§ **WHAT IS NEEDED**:
Here are some records; copy every line that holds the word "compare".

(Dataset entries)
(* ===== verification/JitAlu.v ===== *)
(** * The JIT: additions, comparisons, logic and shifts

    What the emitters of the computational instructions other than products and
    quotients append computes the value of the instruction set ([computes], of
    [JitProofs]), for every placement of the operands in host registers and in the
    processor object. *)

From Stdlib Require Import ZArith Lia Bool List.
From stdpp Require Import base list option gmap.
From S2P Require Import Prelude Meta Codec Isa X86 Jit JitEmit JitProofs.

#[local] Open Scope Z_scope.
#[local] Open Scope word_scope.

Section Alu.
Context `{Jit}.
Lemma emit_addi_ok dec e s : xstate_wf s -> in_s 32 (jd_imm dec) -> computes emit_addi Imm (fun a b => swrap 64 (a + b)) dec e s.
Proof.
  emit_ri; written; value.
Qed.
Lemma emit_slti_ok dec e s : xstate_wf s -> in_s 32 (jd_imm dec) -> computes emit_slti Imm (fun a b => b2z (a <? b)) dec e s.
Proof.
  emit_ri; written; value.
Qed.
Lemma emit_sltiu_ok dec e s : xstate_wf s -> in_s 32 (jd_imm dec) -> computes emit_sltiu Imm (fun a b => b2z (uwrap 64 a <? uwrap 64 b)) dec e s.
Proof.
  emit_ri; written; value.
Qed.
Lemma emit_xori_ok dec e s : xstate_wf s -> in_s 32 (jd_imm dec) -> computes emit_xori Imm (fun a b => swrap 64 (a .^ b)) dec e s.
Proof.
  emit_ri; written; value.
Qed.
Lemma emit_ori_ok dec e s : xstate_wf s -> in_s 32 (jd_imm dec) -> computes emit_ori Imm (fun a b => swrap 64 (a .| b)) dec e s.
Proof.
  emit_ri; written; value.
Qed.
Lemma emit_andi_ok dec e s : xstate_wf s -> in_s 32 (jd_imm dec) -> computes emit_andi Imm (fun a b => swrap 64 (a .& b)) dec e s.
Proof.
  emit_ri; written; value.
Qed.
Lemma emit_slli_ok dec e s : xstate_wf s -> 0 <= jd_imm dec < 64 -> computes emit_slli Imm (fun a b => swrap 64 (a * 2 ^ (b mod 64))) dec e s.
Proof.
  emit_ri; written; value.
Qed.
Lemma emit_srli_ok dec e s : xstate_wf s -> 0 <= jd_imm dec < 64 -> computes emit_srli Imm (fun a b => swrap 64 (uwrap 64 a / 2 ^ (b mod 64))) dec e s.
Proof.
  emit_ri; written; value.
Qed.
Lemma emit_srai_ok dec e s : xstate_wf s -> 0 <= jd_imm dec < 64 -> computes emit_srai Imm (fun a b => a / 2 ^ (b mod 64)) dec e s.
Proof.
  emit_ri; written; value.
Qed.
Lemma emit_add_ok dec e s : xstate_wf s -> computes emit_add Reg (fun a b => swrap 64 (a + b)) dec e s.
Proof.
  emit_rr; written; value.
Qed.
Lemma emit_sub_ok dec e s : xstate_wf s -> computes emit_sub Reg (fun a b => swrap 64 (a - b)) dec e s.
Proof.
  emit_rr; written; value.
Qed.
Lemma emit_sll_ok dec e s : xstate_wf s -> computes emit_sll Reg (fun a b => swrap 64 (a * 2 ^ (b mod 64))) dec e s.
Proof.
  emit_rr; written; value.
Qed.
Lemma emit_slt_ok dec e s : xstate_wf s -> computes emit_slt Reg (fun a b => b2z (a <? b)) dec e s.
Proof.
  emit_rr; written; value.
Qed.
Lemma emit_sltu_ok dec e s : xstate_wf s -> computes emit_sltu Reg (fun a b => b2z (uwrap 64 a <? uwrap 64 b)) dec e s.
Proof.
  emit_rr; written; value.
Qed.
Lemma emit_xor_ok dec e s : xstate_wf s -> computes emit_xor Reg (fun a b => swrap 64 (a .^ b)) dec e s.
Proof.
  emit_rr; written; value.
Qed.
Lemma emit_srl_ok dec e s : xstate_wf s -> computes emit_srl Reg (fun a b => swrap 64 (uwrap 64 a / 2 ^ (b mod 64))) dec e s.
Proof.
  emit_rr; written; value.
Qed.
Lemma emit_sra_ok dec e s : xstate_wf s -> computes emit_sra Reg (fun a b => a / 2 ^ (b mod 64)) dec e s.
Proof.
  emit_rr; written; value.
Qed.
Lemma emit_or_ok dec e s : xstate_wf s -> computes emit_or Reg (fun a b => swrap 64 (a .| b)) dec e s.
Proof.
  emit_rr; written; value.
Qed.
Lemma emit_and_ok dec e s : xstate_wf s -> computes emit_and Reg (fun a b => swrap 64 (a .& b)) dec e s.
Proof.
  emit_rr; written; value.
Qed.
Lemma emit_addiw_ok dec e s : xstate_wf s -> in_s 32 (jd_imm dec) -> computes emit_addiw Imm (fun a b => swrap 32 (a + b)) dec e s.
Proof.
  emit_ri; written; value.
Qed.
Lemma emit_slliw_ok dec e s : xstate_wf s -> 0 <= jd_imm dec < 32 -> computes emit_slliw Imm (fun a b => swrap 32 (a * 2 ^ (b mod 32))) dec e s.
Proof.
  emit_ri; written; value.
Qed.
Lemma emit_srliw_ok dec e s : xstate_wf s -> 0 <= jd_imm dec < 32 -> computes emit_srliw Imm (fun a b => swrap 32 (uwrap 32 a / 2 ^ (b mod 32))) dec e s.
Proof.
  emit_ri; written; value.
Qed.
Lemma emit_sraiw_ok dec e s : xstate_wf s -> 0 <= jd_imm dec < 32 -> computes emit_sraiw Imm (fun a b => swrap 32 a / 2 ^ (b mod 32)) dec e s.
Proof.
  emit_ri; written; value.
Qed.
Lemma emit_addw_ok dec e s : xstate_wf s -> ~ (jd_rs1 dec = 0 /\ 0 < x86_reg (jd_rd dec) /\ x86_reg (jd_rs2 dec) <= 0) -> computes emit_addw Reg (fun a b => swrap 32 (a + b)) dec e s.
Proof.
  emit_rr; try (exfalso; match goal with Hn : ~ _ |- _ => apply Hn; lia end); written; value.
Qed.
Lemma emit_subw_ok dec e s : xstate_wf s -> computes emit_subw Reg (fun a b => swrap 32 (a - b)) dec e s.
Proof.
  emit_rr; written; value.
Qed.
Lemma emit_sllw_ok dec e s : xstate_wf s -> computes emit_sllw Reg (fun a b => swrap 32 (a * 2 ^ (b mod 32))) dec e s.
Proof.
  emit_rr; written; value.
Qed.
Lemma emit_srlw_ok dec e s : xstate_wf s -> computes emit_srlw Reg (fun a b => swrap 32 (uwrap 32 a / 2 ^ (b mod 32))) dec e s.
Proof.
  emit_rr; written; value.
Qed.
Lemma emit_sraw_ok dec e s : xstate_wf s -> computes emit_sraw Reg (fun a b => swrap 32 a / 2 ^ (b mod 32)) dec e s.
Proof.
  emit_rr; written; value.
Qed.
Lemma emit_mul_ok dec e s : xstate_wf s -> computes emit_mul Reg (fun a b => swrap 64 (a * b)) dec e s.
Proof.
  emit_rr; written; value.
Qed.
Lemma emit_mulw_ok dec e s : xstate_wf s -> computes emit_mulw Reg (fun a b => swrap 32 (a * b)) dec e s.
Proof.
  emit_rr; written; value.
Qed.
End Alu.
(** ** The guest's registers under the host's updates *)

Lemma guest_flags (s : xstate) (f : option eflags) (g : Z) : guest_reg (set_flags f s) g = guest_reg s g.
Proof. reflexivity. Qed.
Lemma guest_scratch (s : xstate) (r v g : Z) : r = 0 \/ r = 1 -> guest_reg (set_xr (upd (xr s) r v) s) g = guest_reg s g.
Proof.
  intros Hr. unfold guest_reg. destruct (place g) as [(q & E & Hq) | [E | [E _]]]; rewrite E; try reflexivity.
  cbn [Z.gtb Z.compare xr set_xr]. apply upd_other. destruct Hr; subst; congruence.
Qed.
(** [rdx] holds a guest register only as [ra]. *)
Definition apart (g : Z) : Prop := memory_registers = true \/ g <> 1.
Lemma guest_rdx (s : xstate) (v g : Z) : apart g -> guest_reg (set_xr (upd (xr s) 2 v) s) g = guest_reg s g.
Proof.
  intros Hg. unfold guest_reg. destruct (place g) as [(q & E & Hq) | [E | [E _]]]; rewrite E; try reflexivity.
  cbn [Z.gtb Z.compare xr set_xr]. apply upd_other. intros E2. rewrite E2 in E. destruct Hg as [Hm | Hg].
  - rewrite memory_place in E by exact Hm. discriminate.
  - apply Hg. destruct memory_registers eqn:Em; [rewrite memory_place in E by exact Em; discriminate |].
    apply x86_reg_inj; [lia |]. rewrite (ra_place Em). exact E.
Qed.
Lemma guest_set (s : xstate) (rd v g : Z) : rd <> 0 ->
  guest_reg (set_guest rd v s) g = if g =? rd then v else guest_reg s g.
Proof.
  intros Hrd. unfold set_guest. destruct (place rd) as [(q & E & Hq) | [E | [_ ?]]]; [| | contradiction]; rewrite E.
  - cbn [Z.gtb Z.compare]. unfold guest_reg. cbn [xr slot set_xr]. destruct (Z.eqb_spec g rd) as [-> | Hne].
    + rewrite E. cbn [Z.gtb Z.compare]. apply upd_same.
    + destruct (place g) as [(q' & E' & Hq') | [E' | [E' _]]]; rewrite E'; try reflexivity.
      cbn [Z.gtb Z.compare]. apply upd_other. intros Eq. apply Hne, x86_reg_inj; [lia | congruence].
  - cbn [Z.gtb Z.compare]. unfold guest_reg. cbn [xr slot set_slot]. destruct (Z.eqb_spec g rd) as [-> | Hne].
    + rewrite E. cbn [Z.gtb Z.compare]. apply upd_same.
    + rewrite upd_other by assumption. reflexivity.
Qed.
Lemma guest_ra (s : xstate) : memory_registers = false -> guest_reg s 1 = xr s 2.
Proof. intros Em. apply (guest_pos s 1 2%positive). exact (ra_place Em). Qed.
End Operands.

§ **ANSWER FOR THIS EXERCISE**:
  cbn [Z.gtb Z.compare xr set_xr]. apply upd_other. destruct Hr; subst; congruence.
  cbn [Z.gtb Z.compare xr set_xr]. apply upd_other. intros E2. rewrite E2 in E. destruct Hg as [Hm | Hg].
  - cbn [Z.gtb Z.compare]. unfold guest_reg. cbn [xr slot set_xr]. destruct (Z.eqb_spec g rd) as [-> | Hne].
    + rewrite E. cbn [Z.gtb Z.compare]. apply upd_same.
      cbn [Z.gtb Z.compare]. apply upd_other. intros Eq. apply Hne, x86_reg_inj; [lia | congruence].
  - cbn [Z.gtb Z.compare]. unfold guest_reg. cbn [xr slot set_slot]. destruct (Z.eqb_spec g rd) as [-> | Hne].
    + rewrite E. cbn [Z.gtb Z.compare]. apply upd_same.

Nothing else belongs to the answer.